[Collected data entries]
== Segment start ==

(** ** Specification *)

(** What the routers were to send on [c] by the calls made so far. *)
Definition asked (c : Z) (s : esys) : list Message := of_conn c (log (epool s)) ≫= replies sends.

Definition messages (l : list (Z * list Z)) : list Message := (λ '(id, data), NewMsgPackage id data) <$> l.

Definition returned (p : sender_pc) : Prop := ∃ err, p = MRet err.

(** The message that a call of [SendMsg] still has to hand over. *)
Definition in_send (p : sender_pc) : list Message :=
  match p with MCheck id data => [NewMsgPackage id data] | MSend m => [m] | MRet _ => [] end.

(** The writer was handed all of [ms] but what is left to send, or the
    connection is closed and the writer was handed the first of them. *)
Definition handed_of (ms left : list Message) (k : Connection) : Prop :=
  handed k ++ left = ms ∨ isClosed k = true ∧ handed k `prefix_of` ms.

(** No [SendMsg] is under way, and [l] is still to be sent. *)
Definition resting (ms : list Message) (l : list (Z * list Z)) (k : Connection) : Prop :=
  (∀ i p, senders k !! i = Some p → returned p) ∧ handed_of ms (messages l) k.

(** The same in the call [i] of [SendMsg], the last one. *)
Definition sending_at (ms : list Message) (i : nat) (l : list (Z * list Z)) (k : Connection) : Prop :=
  ∃ p, senders k !! i = Some p ∧ (∀ j q, senders k !! j = Some q → j ≠ i → returned q) ∧
    (handed k ++ in_send p ++ messages l = ms ∨
     isClosed k = true ∧ handed k `prefix_of` ms ∧ ∀ m, p ≠ MSend m).

(** Where the routers are in sending [ms] on the connection [c]. *)
Definition asks (s : esys) (c : Z) (ms : list Message) (k : Connection) : Prop :=
  (∀ g x, calls s !! g = Some x → to x ≠ c) ∧ resting ms [] k ∨
  ∃ g i l, calls s !! g = Some (mkSending c i l) ∧ sending_at ms i l k.

(** The reader is the only one who closes. *)
Definition sound (k : Connection) : Prop :=
  stoppers k = [] ∧ Connection.reader k ≠ Connection.RPanic ∧ exit_closed k = isClosed k ∧
  (isClosed k = true → Connection.reader k = RDone).

Definition conn_ok (s : esys) (c : Z) : Prop :=
  wire_inv (conns s c) ∧ sound (conns s c) ∧ asks s c (asked c s) (conns s c).

(** The reader of a connection has given its messages to the pool; a goroutine
    in the method of a router is the worker of its connection. *)
Record pool_ok (h : MsgHandle R) (s : esys) : Prop := {
  po_pool : inv (epool s);
  po_apis : Apis (mh (epool s)) = Apis h;
  po_size : WorkerPoolSize (mh (epool s)) = WorkerPoolSize h;
  po_staffed : staffed (epool s);
  po_read : ∀ t r, rdrs (epool s) !! t = Some r →
    seen r = mkRequest (connID r) <$> dispatched (conns s (connID r));
  po_calls : ∀ g x, calls s !! g = Some x → serves g (to x) (epool s);
}.

Definition einv (h : MsgHandle R) (s : esys) : Prop := pool_ok h s ∧ ∀ c, conn_ok s c.

(** ** One connection *)

Lemma step_sound a k k' : sound k → Connection.step a k = Some k' → sound k'.
Proof using.
  intros (Hs & Hp & He & Hc) H. destruct k as [cl so eb ec rd w st sd sp wr hd dp]. unfold sound in *.
  cbn in Hs, Hp, He, Hc. subst sp ec. destruct cl; [rewrite Hc in H by done|];
    destruct a; cbn in H; unfold exit_recv in H; conn_cases H; cbn in *; split_and!; try done; by case_bool_decide.
Qed.

Lemma step_dispatched a k k' : Connection.step a k = Some k' →
  dispatched k' = match a with AUnpack (inl m) => dispatched k ++ [m] | _ => dispatched k end.
Proof using.
  intros H. destruct k as [cl so eb ec rd w st sd sp wr hd dp].
  destruct a; cbn in H; unfold exit_recv in H; conn_cases H; done.
Qed.

(** Only a call of [SendMsg] and the hand-over to the writer change what has
    been sent. *)
Lemma step_frame a k k' : (∀ j, a ≠ Connection.ACheck j ∧ a ≠ AHand j) → Connection.step a k = Some k' →
  senders k' = senders k ∧ handed k' = handed k ∧ (isClosed k = true → isClosed k' = true).
Proof using.
  intros Ha H. destruct k as [cl so eb ec rd w st sd sp wr hd dp].
  destruct a; try (by destruct (Ha i)); cbn in H; unfold exit_recv in H; conn_cases H; done.
Qed.

Lemma handed_frame ms l k k' : handed k' = handed k → (isClosed k = true → isClosed k' = true) →
  handed_of ms l k → handed_of ms l k'.
Proof using. intros Hh Hc. unfold handed_of. rewrite Hh. intros [?|[? ?]]; [by left|right; by split; [apply Hc|]]. Qed.

Lemma step_check j k k' : Connection.step (Connection.ACheck j) k = Some k' → ∃ id data,
  senders k !! j = Some (MCheck id data) ∧
  k' = set_sender j (if isClosed k then MRet (Some "Connection closed when send msg"%string)
                     else MSend (NewMsgPackage id data)) k.
Proof using.
  intros H. cbn in H. destruct (senders k !! j) as [[id data|m|e]|]; try done. cbn in H.
  exists id, data. split; [done|]. by injection H as <-.
Qed.

Lemma step_hand j k k' : Connection.step (AHand j) k = Some k' → ∃ m, senders k !! j = Some (MSend m) ∧
  writer k = WSelect ∧ k' = hand m (set_sender j (MRet None) (set_writer (WWrite (Pack m).1) k)).
Proof using.
  intros H. cbn in H. destruct (senders k !! j) as [[id data|m|e]|]; try done. cbn in H.
  destruct (writer k); try done. exists m. by injection H as <-.
Qed.

Lemma step_resting a k k' ms l : Connection.step a k = Some k' → resting ms l k → resting ms l k'.
Proof using.
  intros H [Hr Hh]. assert (∀ j, a ≠ Connection.ACheck j ∧ a ≠ AHand j) as Ha.
  { intros j. split; intros ->.
    - destruct (step_check _ _ _ H) as (id & data & Hj & _). by destruct (Hr _ _ Hj).
    - destruct (step_hand _ _ _ H) as (m & Hj & _). by destruct (Hr _ _ Hj). }
  destruct (step_frame _ _ _ Ha H) as (Hs & Hd & Hc). split; [by rewrite Hs|by eapply handed_frame].
Qed.

(** The current call of [SendMsg] moves on. *)
Lemma sending_move k k' ms i l p p' : senders k !! i = Some p → senders k' = <[i := p']> (senders k) →
  (∀ j q, senders k !! j = Some q → j ≠ i → returned q) →
  (handed k' ++ in_send p' ++ messages l = ms ∨
   isClosed k' = true ∧ handed k' `prefix_of` ms ∧ ∀ m, p' ≠ MSend m) → sending_at ms i l k'.
Proof using.
  intros Hi Hs Ho Hm. exists p'. rewrite Hs. split_and!; [|intros j q Hj Hne|done].
  - by rewrite (lookup_set _ _ _ _ _ Hi), decide_True.
  - rewrite (lookup_set _ _ _ _ _ Hi), decide_False in Hj by done. by eapply Ho.
Qed.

== Segment end ==

# WHAT YOU WILL DO:
Type out each entry above again, exactly.

# SOLUTION BELOW:
(** ** Specification *)

(** What the routers were to send on [c] by the calls made so far. *)
Definition asked (c : Z) (s : esys) : list Message := of_conn c (log (epool s)) ≫= replies sends.

Definition messages (l : list (Z * list Z)) : list Message := (λ '(id, data), NewMsgPackage id data) <$> l.

Definition returned (p : sender_pc) : Prop := ∃ err, p = MRet err.

(** The message that a call of [SendMsg] still has to hand over. *)
Definition in_send (p : sender_pc) : list Message :=
  match p with MCheck id data => [NewMsgPackage id data] | MSend m => [m] | MRet _ => [] end.

(** The writer was handed all of [ms] but what is left to send, or the
    connection is closed and the writer was handed the first of them. *)
Definition handed_of (ms left : list Message) (k : Connection) : Prop :=
  handed k ++ left = ms ∨ isClosed k = true ∧ handed k `prefix_of` ms.

(** No [SendMsg] is under way, and [l] is still to be sent. *)
Definition resting (ms : list Message) (l : list (Z * list Z)) (k : Connection) : Prop :=
  (∀ i p, senders k !! i = Some p → returned p) ∧ handed_of ms (messages l) k.

(** The same in the call [i] of [SendMsg], the last one. *)
Definition sending_at (ms : list Message) (i : nat) (l : list (Z * list Z)) (k : Connection) : Prop :=
  ∃ p, senders k !! i = Some p ∧ (∀ j q, senders k !! j = Some q → j ≠ i → returned q) ∧
    (handed k ++ in_send p ++ messages l = ms ∨
     isClosed k = true ∧ handed k `prefix_of` ms ∧ ∀ m, p ≠ MSend m).

(** Where the routers are in sending [ms] on the connection [c]. *)
Definition asks (s : esys) (c : Z) (ms : list Message) (k : Connection) : Prop :=
  (∀ g x, calls s !! g = Some x → to x ≠ c) ∧ resting ms [] k ∨
  ∃ g i l, calls s !! g = Some (mkSending c i l) ∧ sending_at ms i l k.

(** The reader is the only one who closes. *)
Definition sound (k : Connection) : Prop :=
  stoppers k = [] ∧ Connection.reader k ≠ Connection.RPanic ∧ exit_closed k = isClosed k ∧
  (isClosed k = true → Connection.reader k = RDone).

Definition conn_ok (s : esys) (c : Z) : Prop :=
  wire_inv (conns s c) ∧ sound (conns s c) ∧ asks s c (asked c s) (conns s c).

(** The reader of a connection has given its messages to the pool; a goroutine
    in the method of a router is the worker of its connection. *)
Record pool_ok (h : MsgHandle R) (s : esys) : Prop := {
  po_pool : inv (epool s);
  po_apis : Apis (mh (epool s)) = Apis h;
  po_size : WorkerPoolSize (mh (epool s)) = WorkerPoolSize h;
  po_staffed : staffed (epool s);
  po_read : ∀ t r, rdrs (epool s) !! t = Some r →
    seen r = mkRequest (connID r) <$> dispatched (conns s (connID r));
  po_calls : ∀ g x, calls s !! g = Some x → serves g (to x) (epool s);
}.

Definition einv (h : MsgHandle R) (s : esys) : Prop := pool_ok h s ∧ ∀ c, conn_ok s c.

(** ** One connection *)

Lemma step_sound a k k' : sound k → Connection.step a k = Some k' → sound k'.
Proof using.
  intros (Hs & Hp & He & Hc) H. destruct k as [cl so eb ec rd w st sd sp wr hd dp]. unfold sound in *.
  cbn in Hs, Hp, He, Hc. subst sp ec. destruct cl; [rewrite Hc in H by done|];
    destruct a; cbn in H; unfold exit_recv in H; conn_cases H; cbn in *; split_and!; try done; by case_bool_decide.
Qed.

Lemma step_dispatched a k k' : Connection.step a k = Some k' →
  dispatched k' = match a with AUnpack (inl m) => dispatched k ++ [m] | _ => dispatched k end.
Proof using.
  intros H. destruct k as [cl so eb ec rd w st sd sp wr hd dp].
  destruct a; cbn in H; unfold exit_recv in H; conn_cases H; done.
Qed.

(** Only a call of [SendMsg] and the hand-over to the writer change what has
    been sent. *)
Lemma step_frame a k k' : (∀ j, a ≠ Connection.ACheck j ∧ a ≠ AHand j) → Connection.step a k = Some k' →
  senders k' = senders k ∧ handed k' = handed k ∧ (isClosed k = true → isClosed k' = true).
Proof using.
  intros Ha H. destruct k as [cl so eb ec rd w st sd sp wr hd dp].
  destruct a; try (by destruct (Ha i)); cbn in H; unfold exit_recv in H; conn_cases H; done.
Qed.

Lemma handed_frame ms l k k' : handed k' = handed k → (isClosed k = true → isClosed k' = true) →
  handed_of ms l k → handed_of ms l k'.
Proof using. intros Hh Hc. unfold handed_of. rewrite Hh. intros [?|[? ?]]; [by left|right; by split; [apply Hc|]]. Qed.

Lemma step_check j k k' : Connection.step (Connection.ACheck j) k = Some k' → ∃ id data,
  senders k !! j = Some (MCheck id data) ∧
  k' = set_sender j (if isClosed k then MRet (Some "Connection closed when send msg"%string)
                     else MSend (NewMsgPackage id data)) k.
Proof using.
  intros H. cbn in H. destruct (senders k !! j) as [[id data|m|e]|]; try done. cbn in H.
  exists id, data. split; [done|]. by injection H as <-.
Qed.

Lemma step_hand j k k' : Connection.step (AHand j) k = Some k' → ∃ m, senders k !! j = Some (MSend m) ∧
  writer k = WSelect ∧ k' = hand m (set_sender j (MRet None) (set_writer (WWrite (Pack m).1) k)).
Proof using.
  intros H. cbn in H. destruct (senders k !! j) as [[id data|m|e]|]; try done. cbn in H.
  destruct (writer k); try done. exists m. by injection H as <-.
Qed.

Lemma step_resting a k k' ms l : Connection.step a k = Some k' → resting ms l k → resting ms l k'.
Proof using.
  intros H [Hr Hh]. assert (∀ j, a ≠ Connection.ACheck j ∧ a ≠ AHand j) as Ha.
  { intros j. split; intros ->.
    - destruct (step_check _ _ _ H) as (id & data & Hj & _). by destruct (Hr _ _ Hj).
    - destruct (step_hand _ _ _ H) as (m & Hj & _). by destruct (Hr _ _ Hj). }
  destruct (step_frame _ _ _ Ha H) as (Hs & Hd & Hc). split; [by rewrite Hs|by eapply handed_frame].
Qed.

(** The current call of [SendMsg] moves on. *)
Lemma sending_move k k' ms i l p p' : senders k !! i = Some p → senders k' = <[i := p']> (senders k) →
  (∀ j q, senders k !! j = Some q → j ≠ i → returned q) →
  (handed k' ++ in_send p' ++ messages l = ms ∨
   isClosed k' = true ∧ handed k' `prefix_of` ms ∧ ∀ m, p' ≠ MSend m) → sending_at ms i l k'.
Proof using.
  intros Hi Hs Ho Hm. exists p'. rewrite Hs. split_and!; [|intros j q Hj Hne|done].
  - by rewrite (lookup_set _ _ _ _ _ Hi), decide_True.
  - rewrite (lookup_set _ _ _ _ _ Hi), decide_False in Hj by done. by eapply Ho.
Qed.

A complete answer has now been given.